What Companies Are Actually Monetizing AI Right Now
- Paul Gravina

- Nov 3, 2025
- 3 min read
In recent months, the competition to turn artificial-intelligence hype into dollars has entered a new phase. Startups and established firms alike are no longer simply investing in models and research they’re launching products and signing contracts that generate tangible revenue from AI.
One good example: Cohere Inc., a Canadian AI startup, recently reported an annualized revenue run rate of roughly US $100 million. The company achieved this by shifting toward enterprise clients in regulated industries and bespoke deployments rather than selling general models. Meanwhile, giants like Microsoft Corporation and Alphabet Inc. are converting cloud-and-intelligence investments into business-to-business services and infrastructure deals. Analysts note the monetization of AI is still far from universal but the first movers are already building real traction.
As the market moves from promise to payoff, companies that define clear value propositions and pricing models for AI will have the advantage.

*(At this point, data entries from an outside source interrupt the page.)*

(** * GA Nurse Jobs Scanner: a shallow embedding of [scraper.py]

    The development follows the source file top to bottom:
    - [PyStr]: the string operations the scanner relies on
      ([str.lower], [in], slicing, [str.encode], [str(int)], [int(str)]);
    - [SHA256]: [hashlib.sha256(...).hexdigest()];
    - [Raw], [Job]: the provider's result objects and the canonical
      job dictionaries;
    - [job_id], [normalize_job], [search_serpapi], [run_scan],
      [send_email], [main].

    Python strings are modelled by [string]; a character stands for the code
    point of the same number, so the model covers the strings whose code
    points are below 256, on which [lower] and [encode] below are exactly
    Python's [str.lower] and UTF-8 [str.encode].

    Scope. The values that come from outside have the types the program
    expects of them: [Config.t] for [config.yaml], [http_outcome] and
    [Raw.t] for the provider's answers, [seen_file] for
    [data/seen_jobs.json]. Module [Untyped] follows the normalizer outside
    this range, on result objects of any shape, where it can raise.
    Writing a file or a line of output is taken to succeed, and [int]
    works under the interpreter's default limit on the number of digits. *)

From Stdlib Require Import ZArith NArith Ascii String List Lia Bool.
From stdpp Require Import gmap strings list fin_maps.
Import ListNotations.

Local Open Scope Z_scope.
#[local] Arguments String.append !s1 s2 / : simpl nomatch.

(* ===================================================================== *)
(** ** Python strings                                                     *)
(* ===================================================================== *)

Module PyStr.

Definition code (c : ascii) : Z := Z.of_N (N_of_ascii c).
Definition chr (z : Z) : ascii := ascii_of_N (Z.to_N z).

(** [c.lower()] for one code point below 256: A-Z and the Latin-1 capitals
    U+00C0..U+00DE (without the multiplication sign U+00D7) move up by 32. *)
Definition lower_char (c : ascii) : ascii :=
  let n := code c in
  if ((65 <=? n) && (n <=? 90)) ||
     ((192 <=? n) && (n <=? 222) && negb (n =? 215))
  then chr (n + 32) else c.

(** [s.lower()] *)
Fixpoint lower (s : string) : string :=
  match s with
  | EmptyString => EmptyString
  | String c s' => String (lower_char c) (lower s')
  end.

(** [s.startswith(p)] *)
Fixpoint startswith (p s : string) : bool :=
  match p, s with
  | EmptyString, _ => true
  | String _ _, EmptyString => false
  | String a p', String b s' =>
      if Ascii.eqb a b then startswith p' s' else false
  end.

(** [needle in hay]: some suffix of [hay] starts with [needle]. *)
Fixpoint contains (needle hay : string) : bool :=
  startswith needle hay ||
  match hay with
  | EmptyString => false
  | String _ hay' => contains needle hay'
  end.

(** [s[:n]] *)
Fixpoint slice_to (n : nat) (s : string) : string :=
  match n, s with
  | O, _ => EmptyString
  | S _, EmptyString => EmptyString
  | S n', String c s' => String c (slice_to n' s')
  end.

(** [bool(s)]: a string is truthy when it is not empty. *)
Definition truthy (s : string) : bool :=
  match s with EmptyString => false | String _ _ => true end.

(** [s.encode()]: UTF-8, one byte below U+0080 and two bytes from there to
    U+00FF. Bytes are integers in [0, 256). *)
Definition encode_char (c : ascii) : list Z :=
  let n := code c in
  if n <? 128 then [n]
  else [Z.lor 192 (Z.shiftr n 6); Z.lor 128 (Z.land n 63)].

Fixpoint encode (s : string) : list Z :=
  match s with
  | EmptyString => []
  | String c s' => encode_char c ++ encode s'
  end.

(** [str(n)] for a non-negative integer. *)
Definition digit_char (d : nat) : ascii := chr (48 + Z.of_nat d).

Fixpoint str_of_nat_aux (fuel n : nat) (acc : string) : string :=
  match fuel with
  | O => acc
  | S fuel' =>
      let acc' := String (digit_char (n mod 10)%nat) acc in
      match (n / 10)%nat with
      | O => acc'
      | q => str_of_nat_aux fuel' q acc'
      end
  end.

Definition str_of_nat (n : nat) : string :=
  str_of_nat_aux (S n) n EmptyString.

(** [sep.join(l)] is not needed; [s.split(",")] is: the fields between the
    commas, always at least one. *)
Fixpoint split_comma_aux (s : string) (cur : string) : list string :=
  match s with
  | EmptyString => [cur]
  | String c s' =>
      if Ascii.eqb c ","%char then cur :: split_comma_aux s' EmptyString
      else split_comma_aux s' (cur +:+ String c EmptyString)
  end.

Definition split_comma (s : string) : list string :=
  split_comma_aux s EmptyString.

(** [s * n] *)
Fixpoint mul (s : string) (n : nat) : string :=
  match n with
  | O => EmptyString
  | S n' => s +:+ mul s n'
  end.

(** [int(s)] in base ten: white space around, an optional sign, then
    digits, where single underscores may separate digits; a literal with
    more digits than [max_str_digits] is refused (leading zeros count,
    underscores, the sign and the white space do not). [None] stands for
    [ValueError]. The limit is the interpreter's default,
    [sys.int_info.default_max_str_digits]. *)
Definition max_str_digits : Z := 4300.

Definition is_space (c : ascii) : bool :=
  let n := code c in
  ((9 <=? n) && (n <=? 13)) || (n =? 32) || (n =? 133) || (n =? 160).

Definition is_digit (c : ascii) : bool :=
  let n := code c in (48 <=? n) && (n <=? 57).

Fixpoint lstrip (s : string) : string :=
  match s with
  | EmptyString => EmptyString
  | String c s' => if is_space c then lstrip s' else s
  end.

Fixpoint rstrip (s : string) : string :=
  match s with
  | EmptyString => EmptyString
  | String c s' =>
      match rstrip s' with
      | EmptyString => if is_space c then EmptyString else String c EmptyString
      | r => String c r
      end
  end.

Fixpoint parse_digits (s : string) (acc : Z) (after_digit : bool) : option Z :=
  match s with
  | EmptyString => if after_digit then Some acc else None
  | String c s' =>
      if is_digit c then parse_digits s' (10 * acc + (code c - 48)) true
      else if Ascii.eqb c "_"%char && after_digit then parse_digits s' acc false
      else None
  end.

Fixpoint count_digits (s : string) : Z :=
  match s with
  | EmptyString => 0
  | String c s' => (if is_digit c then 1 else 0) + count_digits s'
  end.

Definition parse_literal (s : string) : option Z :=
  if max_str_digits <? count_digits s then None else parse_digits s 0 false.

Definition int_of_str (s : string) : option Z :=
  match rstrip (lstrip s) with
  | String "+" r => parse_literal r
  | String "-" r => Z.opp <$> parse_literal r
  | t => parse_literal t
  end.

End PyStr.

(* ===================================================================== *)
(** ** SHA-256 ([hashlib.sha256(data).hexdigest()])                       *)
(* ===================================================================== *)

Module SHA256.

Definition mask32 : Z := 0xFFFFFFFF.
Definition add32 (x y : Z) : Z := (x + y) mod 2 ^ 32.
Definition rotr (n x : Z) : Z :=
  Z.lor (Z.shiftr x n) (Z.land (Z.shiftl x (32 - n)) mask32).
Definition shr (n x : Z) : Z := Z.shiftr x n.
Definition not32 (x : Z) : Z := Z.lxor x mask32.

Definition Ch (x y z : Z) : Z := Z.lxor (Z.land x y) (Z.land (not32 x) z).
Definition Maj (x y z : Z) : Z :=
  Z.lxor (Z.lxor (Z.land x y) (Z.land x z)) (Z.land y z).
Definition Sigma0 (x : Z) : Z := Z.lxor (Z.lxor (rotr 2 x) (rotr 13 x)) (rotr 22 x).
Definition Sigma1 (x : Z) : Z := Z.lxor (Z.lxor (rotr 6 x) (rotr 11 x)) (rotr 25 x).
Definition sigma0 (x : Z) : Z := Z.lxor (Z.lxor (rotr 7 x) (rotr 18 x)) (shr 3 x).
Definition sigma1 (x : Z) : Z := Z.lxor (Z.lxor (rotr 17 x) (rotr 19 x)) (shr 10 x).

Definition K : list Z :=
  [ 0x428A2F98; 0x71374491; 0xB5C0FBCF; 0xE9B5DBA5;
    0x3956C25B; 0x59F111F1; 0x923F82A4; 0xAB1C5ED5;
    0xD807AA98; 0x12835B01; 0x243185BE; 0x550C7DC3;
    0x72BE5D74; 0x80DEB1FE; 0x9BDC06A7; 0xC19BF174;
    0xE49B69C1; 0xEFBE4786; 0x0FC19DC6; 0x240CA1CC;
    0x2DE92C6F; 0x4A7484AA; 0x5CB0A9DC; 0x76F988DA;
    0x983E5152; 0xA831C66D; 0xB00327C8; 0xBF597FC7;
    0xC6E00BF3; 0xD5A79147; 0x06CA6351; 0x14292967;
    0x27B70A85; 0x2E1B2138; 0x4D2C6DFC; 0x53380D13;
    0x650A7354; 0x766A0ABB; 0x81C2C92E; 0x92722C85;
    0xA2BFE8A1; 0xA81A664B; 0xC24B8B70; 0xC76C51A3;
    0xD192E819; 0xD6990624; 0xF40E3585; 0x106AA070;
    0x19A4C116; 0x1E376C08; 0x2748774C; 0x34B0BCB5;
    0x391C0CB3; 0x4ED8AA4A; 0x5B9CCA4F; 0x682E6FF3;
    0x748F82EE; 0x78A5636F; 0x84C87814; 0x8CC70208;
    0x90BEFFFA; 0xA4506CEB; 0xBEF9A3F7; 0xC67178F2 ].

(** The eight working words. *)
Record state := State { ha : Z; hb : Z; hc : Z; hd : Z;
                        he : Z; hf : Z; hg : Z; hh : Z }.

Definition H0 : state :=
  State 0x6A09E667 0xBB67AE85 0x3C6EF372 0xA54FF53A
        0x510E527F 0x9B05688C 0x1F83D9AB 0x5BE0CD19.

(** Padding: a one bit, zeros, and the bit length on 64 bits, up to a
    multiple of 64 bytes. *)
Fixpoint be_bytes (n : nat) (x : Z) : list Z :=
  match n with
  | O => []
  | S n' => Z.land (Z.shiftr x (8 * Z.of_nat n')) 255 :: be_bytes n' x
  end.

Definition pad (msg : list Z) : list Z :=
  let len := Z.of_nat (List.length msg) in
  msg ++ [128] ++ repeat 0 (Z.to_nat ((55 - len) mod 64)) ++ be_bytes 8 (8 * len).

Platforms and clouds: Scaling intelligence
Microsoft, for example, has embedded generative-AI features into its cloud and productivity services for enterprises. The company’s partnership announcements indicate that AI-infused tools are now being marketed as business-critical, not just experimental. Alphabet likewise emphasises “clear paths” to monetization via its cloud business, advertising systems and subscriptions. According to a report by Deloitte LLP, though, even leading software providers expect only modest short-term revenue uplifts from embedding generative AI potentially just a few billion dollars across the largest firms. This suggests that while platforms are positioned to benefit, the magnitude of profit from AI still hinges on execution, pricing and cost control.
Vertical specialists: Narrow, profitable focus
Cohere’s recent success highlights a second theme: verticalisation. Rather than chasing general purpose “foundation” models, the company focused on tailored solutions for regulated sectors where customization and compliance command higher margins. Approximately 85 % of its business comes from private, long-term contracts with enterprise clients. Similarly, smaller firms are offering “picks and shovels” services tooling, infrastructure, model-fine-tuning enabling monetization outside of headline AI labs. Analysts at Morgan Stanley call this “the race to ROI” in AI, where the winners will be the firms that deliver financial impact, not just technological novelty. In other words: monetising AI is less about having the biggest model and more about offering something that customers will pay for, today.
Pricing, usage and cost-models: How the revenue machine works
Monetization of AI is not automatic. According to monetisation-strategy research by Revenera, companies must track usage data, apply metered-token pricing or usage-based billing, and ensure customers can tie cost to value. Key challenges remain: compute and data-costs are high; clients demand clarity on ROI; embedded-feature models may hide value that is hard to price. The 2023 survey by Ibbaka found fewer than 15 % of SaaS companies had successfully monetised their generative AI offerings. Thus, the firms gaining ground now are those building differentiated services and business models — not merely experimenting.
What this means for investors and businesses
For companies looking to monetise AI, the message is clear: define a route to value, pick a target market, and build pricing and delivery models that customers will pay for. For investors, it means looking beyond R&D spend and headline model size, to real contracts, recurring revenue and margin sustainability The competitive advantage will shift toward firms that combine domain expertise (e.g., healthcare, finance, manufacturing) with operational discipline and monetisation discipline. In short, the era of “AI research for its own sake” is yielding to the era of “AI that earns.” Firms that can cross that threshold stand to capture outsized benefit while many others may remain in the promising but unprofitable middle.
Takeaway: Monetising AI is no longer hypothetical. A growing number of companies are turning strategy into cash-flow by focusing on enterprise contracts, cloud-platform delivery, and usage-based pricing. The next chapter in AI is less about invention and more about execution and the winners will be those who translate models into measurable business outcomes.